Columns

Suffolk Closeup: A message from Fukushima

Because Long Island — specifically Suffolk County — was being eyed in the 1960s for what the U.S. Atomic Energy Commission called a “nuclear park,” as a journalist I became deeply involved in learning about nuclear technology.

Having investigated nuclear technology now for decades — writing books and many hundreds of articles and columns, hosting TV programs and giving presentations widely, recent days have been very active because of the disaster at the Fukushima nuclear facility in Japan. My articles on it have run on the Internet on the Huffington Post, CounterPunch, Common Dreams and elsewhere, and I’ve been busy being interviewed.

I’ve pursued the nuclear issue locally and beyond, and there are strong connections. For instance, Fukushima Unit 1, the reactor that was  the site of an explosion Saturday, was manufactured by General Electric and is the same GE Mark 1 Boiling Water Reactor model that went up at Shoreham. It was to be the first of 7 to 11 nuclear plants in Suffolk.

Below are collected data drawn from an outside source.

(** The same defect through the key order of objects: an array-index key
    is listed before the names, so the continuation after [/1=y] lands in
    [gene]. *)
Example continuation_after_index_key :
  parseGenBank indexKeyAfterName =
  Ok (mkGenBank None
        [cds [(str "gene", scalar "x cont"); (str "1", scalar "y")]]).
Proof. vm_compute. reflexivity. Qed.

(** C2, counterexample. A line that begins with two slashes but does
    not consist of them ends the slice: the feature below it is lost,
    although the first line that is just two slashes comes later. *)
Lemma C2_counterexample_slashes_with_text :
  featuresText slashComment =
    Some (str "FEATURES             Location/Qualifiers" ++ [LF] ++
          spaces 5 ++ str "CDS             1..100") /\
  parseGenBank slashComment = Ok (mkGenBank None [cds []]).
Proof. split; vm_compute; reflexivity. Qed.

(** A defect in the search for ORIGIN.  It starts at the beginning of
    the text, not at the FEATURES line: with an ORIGIN line above the
    FEATURES line the slice runs from ORIGIN to FEATURES, the feature
    table proper is lost and the lines above it are parsed in its
    place. *)
Example origin_above_features :
  featuresText originFirst =
    Some (text_of_lines [str "ORIGIN"; spaces 5 ++ str "gene            1..5"]) /\
  parseGenBank originFirst =
    Ok (mkGenBank None [mkFeature (Some (str "gene")) (str "1..5") Obj.empty]).
Proof. split; vm_compute; reflexivity. Qed.

(** C6 (defect in the code). A key that names a member of
    [Object.prototype] is taken for a repeated key at its first
    occurrence: the stored value is an array that starts with the
    inherited member, after one occurrence and after two. *)
Theorem C6_inherited_name_taken_for_repeated_key :
  parseGenBank inheritedNameOnce =
    Ok (mkGenBank None
          [cds [(str "constructor",
                 VArr [ABuiltin (str "Object.prototype.constructor");
                       AStr (str "a")])]]) /\
  parseGenBank inheritedName =
    Ok (mkGenBank None
          [cds [(str "constructor",
                 VArr [ABuiltin (str "Object.prototype.constructor");
                       AStr (str "a"); AStr (str "b")])]]).
Proof. split; vm_compute; reflexivity. Qed.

Nuclear power development began in Suffolk because of a failed attempt by Consolidated Edison to build a nuclear plant in the geographic center of New York City — in Ravenswood, Queens. The next time you’re on the LIE overpass leading to the Queens Midtown Tunnel, look to the right and you’ll see power plant smokestacks. That’s where Ravenswood 1 was to go. It was 1960 and early opponents of nuclear power fought the scheme, causing a bill to be introduced in the City Council barring the siting of a nuclear plant within the city.

So Con Ed abandoned its venture. And that’s where Suffolk came in. The Atomic Energy Commission was beginning to believe that maybe nuclear plants shouldn’t be built in the middle of cities and began urging they go instead in “low-density zones” in population. Suffolk fit that description, relatively. Further, it was surrounded by water which could serve as coolant. A big nuclear plant requires a million gallons of water a minute as coolant.

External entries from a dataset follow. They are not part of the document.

(** The loops of [_holm_correction] and [_fdr_correction], run with any
    index order that sorts the p-values, give corrected values that are
    non-decreasing in the raw p-value: a comparison with the lower or
    equal raw p-value never gets the higher corrected value, whichever
    way the sort orders ties. *)
Lemma any_sort_order_monotone i j :
  i < length p -> j < length p -> (p !!! i <= p !!! j)%Q ->
  (holm_monotone sigma (length p)
     (holm_assign sigma (take_indices p sigma) (length p) (zeros_like p))
     !!! i
   <= holm_monotone sigma (length p)
        (holm_assign sigma (take_indices p sigma) (length p) (zeros_like p))
        !!! j)%Q /\
  (fdr_loop sigma (take_indices p sigma) (length p) (zeros_like p) !!! i
   <= fdr_loop sigma (take_indices p sigma) (length p) (zeros_like p)
        !!! j)%Q.
Proof.
  intros Hi Hj Hij.
  destruct (perm_surj _ _ Hperm i Hi) as (a & Ha & Hai).
  destruct (perm_surj _ _ Hperm j Hj) as (b & Hb & Hbj).
  destruct (holm_loops_by_rank p sigma Hperm) as (_ & Hholm).
  destruct (fdr_loop_by_rank p sigma Hperm) as (_ & Hfdr).
  rewrite <- Hai, <- Hbj. rewrite !Hholm, !Hfdr by assumption.
  destruct (decide (a <= b)) as [Hab|Hba].
  - split; [apply floor_by_previous_mono, Hab|].
    apply cap_by_next_mono; assumption.
  - destruct (tied_ranks_agree b a) as [Hh Hf]; [lia | exact Ha | |].
    { rewrite !sorted_value_lookup by assumption. rewrite Hai, Hbj. exact Hij. }
    split; [rewrite Hh | rewrite Hf]; apply Qle_refl.
Qed.

End any_sort_order.

Lemma p_example_range x : x ∈ p_example -> (0 <= x <= 1)%Q.
Proof.
  intros Hx. apply list_elem_of_In in Hx. simpl in Hx.
  destruct Hx as [<-|[<-|[<-|[<-|[]]]]]; split; unfold Qle; simpl; lia.
Qed.

Lemma corrected_monotone_in_raw_order_witness :
  (p_example !!! 1%nat == p_example !!! 3%nat)%Q /\
  (_holm_correction p_example !!! 1%nat <= _holm_correction p_example !!! 3%nat)%Q /\
  (_fdr_correction p_example !!! 1%nat <= _fdr_correction p_example !!! 3%nat)%Q.
Proof.
  split; [reflexivity|].
  apply (corrected_monotone_in_raw_order p_example 1 3);
    [simpl; lia | simpl; lia |].
  right. split; [reflexivity | lia].
Defined.

Lemma fdr_le_bonferroni_witness :
  (_fdr_correction p_example !!! 2%nat <= bonferroni p_example !!! 2%nat)%Q.
Proof.
  apply (fdr_le_bonferroni p_example 2); [|simpl; lia].
  intros x Hx. apply (p_example_range x Hx).
Defined.


(** ** The tables of [apply_multiple_comparison_correction] *)

Lemma getitem_setitem_eq df name col :
  getitem (setitem df name col) name = Ok col.
Proof.
  induction df as [|[name' col'] df IH]; simpl.
  - rewrite String.eqb_refl. reflexivity.
  - destruct (String.eqb name' name) eqn:E; simpl.
    + rewrite String.eqb_refl. reflexivity.
    + rewrite E. exact IH.
Qed.

Lemma getitem_setitem_ne df name name' col :
  name <> name' -> getitem (setitem df name col) name' = getitem df name'.
Proof.
  intros Hne. induction df as [|[name0 col0] df IH]; simpl.
  - destruct (String.eqb_spec name name'); [contradiction | reflexivity].
  - destruct (String.eqb_spec name0 name) as [->|Hn]; simpl.
    + destruct (String.eqb_spec name name'); [contradiction|].
      reflexivity.
    + destruct (String.eqb_spec name0 name'); [reflexivity | exact IH].
Qed.

Lemma ttest_key_fresh method : "ttest" <> "ttest_" +:+ method.
Proof. simpl. discriminate. Qed.

Lemma new_columns_differ suffix :
  "Significant_" +:+ suffix <> "P_Value_" +:+ suffix.
Proof. simpl. discriminate. Qed.

(** C8, as the code has it.  A correction leaves the stored t-test table
    and every other existing table as they were.  It makes a copy of the
    t-test table, adds the two columns of the method to the copy, keeps
    every other column of the copy as it was, stores the copy under
    [ttest_<method>] and returns it. *)
Theorem correction_augments_a_copy (method : string) (st st' : state)
    (data : ref) :
  apply_multiple_comparison_correction method st = Ok (st', data) ->
  exists ttest p_values corrected_p,
    results (self st) !! "ttest" = Some ttest /\
    getitem (heap st !!! ttest) "P_Value" = Ok (Float64 p_values) /\
    corrected_for method p_values = Ok corrected_p /\
    (forall r, r < length (heap st) -> heap st' !! r = heap st !! r) /\
    (forall k, k <> "ttest_" +:+ method ->
       results (self st') !! k = results (self st) !! k) /\
    results (self st') !! "ttest" = Some ttest /\
    alpha (self st') = alpha (self st) /\
    data = length (heap st) /\
    results (self st') !! ("ttest_" +:+ method) = Some data /\
    exists df,
      heap st' !! data = Some df /\
      getitem df ("P_Value_" +:+ upper method) = Ok (Float64 corrected_p) /\
      getitem df ("Significant_" +:+ upper method)
      = Ok (Bool ((fun c => Qltb c (alpha (self st))) <$> corrected_p)) /\
      forall name,
        name <> "P_Value_" +:+ upper method ->
        name <> "Significant_" +:+ upper method ->
        getitem df name = getitem (heap st !!! ttest) name.
Proof.
  unfold apply_multiple_comparison_correction, copy.
  destruct (results (self st) !! "ttest") as [ttest|] eqn:Httest; [|discriminate].
  set (n := length (heap st)).
  match goal with
  | |- context [getitem ?t "P_Value"] =>
      assert (Hcopy : t = heap st !!! ttest);
      [ rewrite lookup_total_app_r by (unfold n; lia);
        unfold n; rewrite Nat.sub_diag; reflexivity
      | rewrite !Hcopy ]
  end.
  destruct (getitem (heap st !!! ttest) "P_Value") as [[p_values| | |]|] eqn:Hp;
    cbn [bind]; try discriminate.
  destruct (corrected_for method p_values) as [corrected_p|] eqn:Hc;
    cbn [bind]; [|discriminate].
  assert (Hn : n < length (heap st ++ [heap st !!! ttest])).
  { rewrite length_app. simpl. unfold n. lia. }
  rewrite (list_lookup_total_insert_eq _ n) by exact Hn.
  intros [= <- <-]. exists ttest, p_values, corrected_p. cbn [heap self results alpha].
  split; [reflexivity|]. split; [exact Hp|]. split; [exact Hc|].
  split.
  { intros r Hr. rewrite !list_lookup_insert_ne by (unfold n; lia).
    apply lookup_app_l. exact Hr. }
  split; [intros k Hk; apply lookup_insert_ne; congruence|].
  split.
  { rewrite lookup_insert_ne by (symmetry; apply ttest_key_fresh).
    exact Httest. }
  split; [reflexivity|]. split; [reflexivity|].
  split; [apply lookup_insert_eq|].
  eexists. split.
  { apply list_lookup_insert_eq. rewrite length_insert. exact Hn. }
  split.
  { rewrite getitem_setitem_ne by apply new_columns_differ.
    apply getitem_setitem_eq. }
  split; [apply getitem_setitem_eq|].
  intros name Hn1 Hn2.
  rewrite getitem_setitem_ne by congruence.
  rewrite getitem_setitem_ne by congruence. reflexivity.
Qed.

(** C8, counterexample to the claim as stated: after a Bonferroni
    correction of the example run, the table stored under [ttest] is the
    table it was and has no Bonferroni column. *)
Lemma correction_is_not_in_place :
  exists st' data,
    apply_multiple_comparison_correction "bonferroni" state_example
    = Ok (st', data) /\
    ~ Spec.carries_columns st' "ttest"
        ["P_Value_BONFERRONI"; "Significant_BONFERRONI"].
Proof.
  destruct (apply_multiple_comparison_correction "bonferroni" state_example)
    as [[st' data]|e] eqn:E; vm_compute in E; [|discriminate].
  injection E as <- <-. eexists _, _. split; [reflexivity|].
  intros (r & df & Hr & Hdf & Hcols).
  vm_compute in Hr. injection Hr as <-.
  vm_compute in Hdf. injection Hdf as <-.
  destruct (Hcols "P_Value_BONFERRONI") as [col Hcol]; [left|].
  vm_compute in Hcol. discriminate.
Qed.

Lemma correction_augments_a_copy_witness :
  exists st' data,
    apply_multiple_comparison_correction "holm" state_example = Ok (st', data) /\
    results (self st') !! "ttest" = Some 0 /\
    heap st' !! 0 = Some ttest_example /\
    data = 1.
Proof.
  destruct (apply_multiple_comparison_correction "holm" state_example)
    as [[st' data]|e] eqn:E; [|vm_compute in E; discriminate].
  destruct (correction_augments_a_copy _ _ _ _ E)
    as (ttest & p & c & Ht & _ & _ & Hheap & _ & Ht' & _ & Hdata & _).
  vm_compute in Ht. injection Ht as <-.
  exists st', data. split; [reflexivity|]. split; [exact Ht'|].
  split; [|exact Hdata]. apply (Hheap 0). simpl. lia.
Defined.

End StatsFacts.

(** * Facts about the Ct pipeline *)

Module AnalyzerFacts.
Import Analyzer.

(** ** Missing columns *)

Lemma select_columns_ok names available :
  (forall col, col ∈ names -> col ∈ available) ->
  select_columns names available = Ok tt.
Proof.
  intros Hall. unfold select_columns.
  destruct (list_find _ names) as [[i col]|] eqn:Hfind; [|reflexivity].
  apply list_find_Some in Hfind as (Hcol & Hmiss & _).
  exfalso. apply Hmiss, Hall. eapply list_elem_of_lookup_2, Hcol.
Qed.

Lemma select_columns_missing names available col :
  col ∈ names -> col ∉ available ->
  exists missing,
    missing ∈ names /\ (missing ∉ available) /\
    select_columns names available = Raise (KeyError missing).
Proof.
  intros Hin Hmiss. unfold select_columns.
  destruct (list_find_elem_of (fun c => c ∉ available) names col Hin Hmiss)
    as [[i missing] Hfind].
  rewrite Hfind. apply list_find_Some in Hfind as (Hl & Hm & _).
  exists missing. split; [eapply list_elem_of_lookup_2, Hl|]. auto.
Qed.

(** Membership in a list that is written out. *)
Ltac in_list :=
  repeat match goal with
         | H : _ ∈ _ |- _ => apply list_elem_of_In in H; simpl in H
         end;
  apply list_elem_of_In; simpl; intuition (subst; auto).

(** What the averaging step does on a table that lacks one of its five
    columns: the lookup of the grouping keys or of the aggregated column
    raises KeyError for an absent column. *)
Lemma averaging_raises_key_error (self : qPCRAnalyzer)
    (raw : RawData) (col : string) :
  raw_data self = Some raw ->
  col ∈ ["Sample_ID"; "Gene"; "Condition"; "Biological_Rep"; "Ct_Value"] ->
  col ∉ columns raw ->
  exists missing,
    missing ∈ ["Sample_ID"; "Gene"; "Condition"; "Biological_Rep"; "Ct_Value"] /\
    (missing ∉ columns raw) /\
    calculate_technical_replicates_mean self = Raise (KeyError missing).
Proof.
  intros Hraw Hcol Hmiss. unfold calculate_technical_replicates_mean.
  rewrite Hraw.
  destruct (select_columns
              ["Sample_ID"; "Gene"; "Condition"; "Biological_Rep"]
              (columns raw)) as [[]|e] eqn:Hsel; cbn [bind].
  - assert (Hct : col = "Ct_Value").
    { destruct (decide (col = "Ct_Value")) as [|Hne]; [assumption|].
      destruct (select_columns_missing
                  ["Sample_ID"; "Gene"; "Condition"; "Biological_Rep"]
                  (columns raw) col) as (m & _ & _ & Hm);
        [clear Hsel; in_list | exact Hmiss | congruence]. }
    subst col. exists "Ct_Value". split; [clear; in_list|].
    split; [exact Hmiss|].
    destruct (select_columns_missing ["Ct_Value"] (columns raw) "Ct_Value")
      as (m & Hm & _ & ->); [left | exact Hmiss |].
    apply list_elem_of_singleton in Hm as ->. reflexivity.
  - unfold select_columns in Hsel.
    destruct (list_find _ _) as [[i m]|] eqn:Hfind; [|discriminate].
    injection Hsel as <-.
    apply list_find_Some in Hfind as (Hl & Hm & _).
    apply list_elem_of_lookup_2 in Hl.
    exists m. split; [clear -Hl; in_list|]. split; [exact Hm | reflexivity].
Qed.

(** C7, as the code has it.  When one of the columns Sample_ID, Gene,
    Condition, Biological_Rep, Ct_Value is absent from the loaded table,
    the averaging step fails and produces no table.  It has no column
    check of its own: its error is the KeyError of pandas for an absent
    column, raised by the grouping, and never the missing-required-column
    error.  That error is raised by [validate_data], with the list of the
    absent columns, when Sample_ID, Gene, Condition or Ct_Value is
    absent. *)
Theorem averaging_fails_on_missing_column (self : qPCRAnalyzer)
    (raw : RawData) (col : string) :
  raw_data self = Some raw ->
  col ∈ ["Sample_ID"; "Gene"; "Condition"; "Biological_Rep"; "Ct_Value"] ->
  col ∉ columns raw ->
  (exists missing,
     missing ∈ ["Sample_ID"; "Gene"; "Condition"; "Biological_Rep";
                "Ct_Value"] /\
     (missing ∉ columns raw) /\
     calculate_technical_replicates_mean self = Raise (KeyError missing)) /\
  (forall e, calculate_technical_replicates_mean self = Raise e ->
             ~ Spec.SchemaError e) /\
  (col ∈ ["Sample_ID"; "Gene"; "Condition"; "Ct_Value"] ->
   exists missing,
     col ∈ missing /\
     (forall c, c ∈ missing <->
                c ∈ ["Sample_ID"; "Gene"; "Condition"; "Ct_Value"] /\
                (c ∉ columns raw)) /\
     validate_data self
     = Raise (ValueError ("Missing required columns: "
                          +:+ repr_list missing)) /\
     Spec.SchemaError (ValueError ("Missing required columns: "
                                   +:+ repr_list missing))).
Proof.
  intros Hraw Hcol Hmiss.
  destruct (averaging_raises_key_error self raw col Hraw Hcol Hmiss)
    as (missing & Hin & Hout & Hraise).
  split; [exists missing; auto|]. split.
  - intros e He [cols ->]. rewrite Hraise in He. discriminate.
  - intros Hfour. unfold validate_data. rewrite Hraw. cbv zeta.
    match goal with
    | |- context [length ?m] => remember m as absent eqn:E
    end.
    assert (Habsent : col ∈ absent).
    { rewrite E. apply list_elem_of_filter. auto. }
    exists absent. split; [exact Habsent|]. split.
    { intros c. rewrite E, list_elem_of_filter. tauto. }
    destruct absent as [|c l]; [apply elem_of_nil in Habsent; contradiction|].
    split; [reflexivity|]. eexists. reflexivity.
Qed.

An early-70s TV program I did on nuclear power was a documentary for WLIW-TV/21 that included interviews with scientists at Brookhaven National Laboratory (BNL), who declared that an accident at a nuclear plant was extremely unlikely, that maybe over many years a minor one might occur. BNL was established in 1947 to do research on nuclear science and also promote civilian development of nuclear technology. BNL personnel worked closely with the Long Island Lighting Company (LILCO) in the plan to build many nuclear plants here. LILCO’s last chairman and CEO was William Catacocinos, a former BNL assistant director.

I began research on what became my first book on nuclear technology, “Cover Up: What You Are Not Supposed to Know About Nuclear Power,” after the partial meltdown at the Three Mile Island (TMI) nuclear plant in 1979. The documents on which much of the book was based, some long-secret, are shocking. I reprinted many in the book.

Despite the intense drive of those at the national nuclear laboratories and others in government and the nuclear industry to push nuclear power, major accidents have brought home the reality of how lethal it is. There was the TMI accident in Pennsylvania and then the Chernobyl disaster in 1986. Last week, I was in Washington interviewing Dr. Janette Sherman, contributing editor of a book published last year by the New York Academy of Sciences about Chernobyl, for a forthcoming TV program. Her book finds that based on now available medical data, 985,000 people died worldwide as a result of the Chernobyl catastrophe.

The earlier TMI accident was pivotal in motivating Suffolk County government to position itself to oppose the many nuclear plants planned for here. The Chernobyl disaster was a large factor in preventing Shoreham from going into commercial operation. Two more nuclear plants at Shoreham, four at Jamesport and four more in between never got off the ground.

In recent times, there’s been a major drive nationally and internationally to “revive” nuclear power. I’ve been concerned that if it succeeded, there might be a renewed push for nuclear power in Suffolk. After the nuclear disaster in Japan, I think this drive is in huge trouble. It’s terrible that it usually takes disasters for humanity to learn lessons. The survival instinct, meanwhile, remains operable. Nuclear power plants represent the most dangerous way to boil water ever devised. Wind, solar, geothermal energy and other forms of safe, clean power that cannot cause massive and deadly damage are the energy future we must pursue.

Long-time Southampton College environmental studies Professor Ralph Herbert, currently running a program for Long Island University in Australia, emailed me this weekend: “If this doesn’t alert the world to the risk and insanity of nuclear power then there is no hope for any of us.”